Although other districts planned to fire the EMTs involved in the fake training, the Boston Fire Department decided to wage a yearlong investigation, which culminated Thursday.

“They did not follow established procedures when they were going to be recertified,’’ said Fire Department spokesman Stephen McDonald in a Boston Globe article. “The state made us aware of it, and we did an investigation.’’

Two instructors were accused of falsifying certification records for 213 emergency medical technicians in 2010. They gave the EMTs credit for classes that did not take place, from refresher courses to certification in advanced cardiac life support, according to a state report obtained by the Boston Globe.

The investigation yielded that 20 of the 54 Boston firefighters involved received false credentials twice. This earned them a 45-day suspension without pay. The remaining 34 received the falsified certifications once, and got a 15-day suspension without pay.

All will have to repay the department the $1,000 or more stipend they each received for agreeing to take the courses, which are not required, according to McDonald.

The stipend was equal to 37.5 hours of overtime pay for those who did it once. Those who did it twice received double that amount.

The investigation came after state officials received tips that EMTs were gaining false certification.

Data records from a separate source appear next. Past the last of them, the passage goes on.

(** ** A missing object *)

Lemma stack_from_missing (pre : list string) (ghost : string) (post : list string) :
  ∀ (a : string) (w : maya),
    all_present (scene w) (a :: pre) → scene w !! ghost = None →
    ∃ w', stack_from a pre w = (Ret tt, w')
      ∧ stack_from a (pre ++ ghost :: post) w = (Raise HostQueryFailure, w').
Proof.
  induction pre as [|b pre IH]; intros a w Hall Hghost.
  - exists w. split; [done|]. simpl.
    by rewrite (bind_raise _ _ _ _ _ (align_pair_absent w a ghost (or_intror Hghost))).
  - pose proof Hall as Hall'.
    apply Forall_cons in Hall' as [[bl Hbl] Hall'].
    pose proof Hall' as Hall''.
    apply Forall_cons in Hall'' as [[bu Hbu] _].
    simpl.
    rewrite !(bind_ret _ _ _ _ _ (align_pair_present _ _ _ _ _ Hbl Hbu)).
    apply IH.
    + by apply all_present_insert.
    + simpl. rewrite lookup_insert_ne; [done|]. intros <-. congruence.
Qed.

(** X3: when the first k elements (k at least 1) are objects of the scene
    and the next one is not, [stack_objs] raises the failure of the host, and
    the world it leaves is the one in which the first k elements have been
    stacked: what was placed before the failure is not undone. *)
Theorem stack_objs_missing_object (a : string) (pre : list string)
    (ghost : string) (post : list string) (w : maya) :
  all_present (scene w) (a :: pre) → scene w !! ghost = None →
  ∃ w', stack_objs (Some <$> (a :: pre)) w = (Ret PyTrue, w')
    ∧ stack_objs (Some <$> (a :: pre ++ ghost :: post)) w
      = (Raise HostQueryFailure, w').
Proof.
  intros Hall Hghost.
  destruct (stack_from_missing pre ghost post a w Hall Hghost) as (w' & Hok & Hfail).
  exists w'. split; [by apply stack_objs_from|].
  by rewrite stack_objs_names, (bind_raise _ _ _ _ _ Hfail).
Qed.

Lemma stack_objs_missing_object_witness :
  ∃ w', stack_objs (Some <$> ["A"; "B"]) two_boxes = (Ret PyTrue, w')
    ∧ stack_objs (Some <$> ("A" :: ["B"] ++ "ghost" :: ["A"])) two_boxes
      = (Raise HostQueryFailure, w').
Proof.
  apply (stack_objs_missing_object "A" ["B"] "ghost" ["A"] two_boxes).
  - repeat constructor; eexists; vm_compute; reflexivity.
  - vm_compute. reflexivity.
Defined.

(** * Further properties of offset_objs_in_x and of the loop that calls it *)

(** X9: [offset_objs_in_x] succeeds exactly when both objects are in the
    scene; when one is missing it raises the failure of the host before any
    move has been issued, so the world is the one it started from. *)
Theorem offset_objs_in_x_succeeds_iff (w : maya) (S M : string) (gap : Qc) :
  ((offset_objs_in_x S M gap w).1 = Ret tt
     ↔ is_Some (scene w !! S) ∧ is_Some (scene w !! M))
  ∧ ((offset_objs_in_x S M gap w).1 ≠ Ret tt →
       offset_objs_in_x S M gap w = (Raise HostQueryFailure, w)).
Proof.
  destruct (scene w !! S) as [bs|] eqn:HS; [destruct (scene w !! M) as [bm|] eqn:HM|].
  - rewrite (offset_run _ _ _ gap _ _ HS HM). simpl. split; [|done].
    split; [|done]. intros _. split; eauto.
  - rewrite (offset_absent w S M gap) by auto. simpl. split; [|done].
    split; [done|]. intros [_ [? ?]]. done.
  - rewrite (offset_absent w S M gap) by auto. simpl. split; [|done].
    split; [done|]. intros [[? ?] _]. done.
Qed.

Lemma offset_objs_in_x_succeeds_iff_witness :
  ((offset_objs_in_x "A" "ghost" 1 two_boxes).1 = Ret tt
     ↔ is_Some (scene two_boxes !! "A") ∧ is_Some (scene two_boxes !! "ghost"))
  ∧ ((offset_objs_in_x "A" "ghost" 1 two_boxes).1 ≠ Ret tt →
       offset_objs_in_x "A" "ghost" 1 two_boxes
       = (Raise HostQueryFailure, two_boxes)).
Proof. exact (offset_objs_in_x_succeeds_iff two_boxes "A" "ghost" 1). Defined.

(** ** The separation loop of make_stacks *)

Lemma stack_name_inj (i j : nat) : stack_name i = stack_name j → i = j.
Proof.
  unfold stack_name. intros H.
  apply (inj (String.append "stack00")) in H. by apply (inj pretty) in H.
Qed.







(** * Further properties of gen_utils.py *)

(** ** Nested assignment in an Autovivification dictionary *)

Lemma setitem3_no_empty (m : stack_dict) (g o c v : string) :
  no_empty_level m → no_empty_level (setitem3 g o c v m).
Proof.
  intros Hm g' level1 Hg'. unfold setitem3, autoviv_getitem in Hg'.
  destruct (m !! g) as [l1|] eqn:Hg.
  - destruct (l1 !! o) as [l2|] eqn:Ho.
    + destruct (decide (g = g')) as [<-|Hne].
      * rewrite lookup_insert_eq in Hg'. injection Hg' as <-.
        split; [apply insert_non_empty|]. intros o' level2 Ho'.
        destruct (decide (o = o')) as [<-|Hne'].
        -- rewrite lookup_insert_eq in Ho'. injection Ho' as <-.
           apply insert_non_empty.
        -- rewrite lookup_insert_ne in Ho' by done.
           by apply (proj2 (Hm g l1 Hg) o').
      * rewrite lookup_insert_ne in Hg' by done. by apply (Hm g').
    + destruct (decide (g = g')) as [<-|Hne].
      * rewrite lookup_insert_eq in Hg'. injection Hg' as <-.
        split; [apply insert_non_empty|]. intros o' level2 Ho'.
        destruct (decide (o = o')) as [<-|Hne'].
        -- rewrite lookup_insert_eq in Ho'. injection Ho' as <-.
           apply insert_non_empty.
        -- rewrite !lookup_insert_ne in Ho' by done.
           by apply (proj2 (Hm g l1 Hg) o').
      * rewrite lookup_insert_ne in Hg' by done. by apply (Hm g').
  - rewrite lookup_empty in Hg'.
    destruct (decide (g = g')) as [<-|Hne].
    + rewrite lookup_insert_eq in Hg'. injection Hg' as <-.
      split; [apply insert_non_empty|]. intros o' level2 Ho'.
      destruct (decide (o = o')) as [<-|Hne'].
      * rewrite lookup_insert_eq in Ho'. injection Ho' as <-.
        apply insert_non_empty.
      * rewrite !lookup_insert_ne in Ho' by done.
        by rewrite lookup_empty in Ho'.
    + rewrite !lookup_insert_ne in Hg' by done. by apply (Hm g').
Qed.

Leo Nault, a former employee of Trinity Ambulance in Lowell, admitted to collecting between $50 and $125 for offering EMTs fake credentials. He gave these to 170 people.

Lexington Firefighter Mark Culleton said he falsified test scores, but told officials that he “was just trying to help fellow EMTs who were experiencing some hardship,’’ according to the report.

Although those involved in the scheme were a small part of the state’s 23,000 EMTs, the Department of Public Health began outlining steps to prevent training fraud, including monitoring the courses, said Julia Hurley, a department spokeswoman.

The Department of Public Health suspended the licenses of the involved EMTs for up to nine months, and the two instructors were banned from practicing in Massachusetts. Many have appealed the suspension.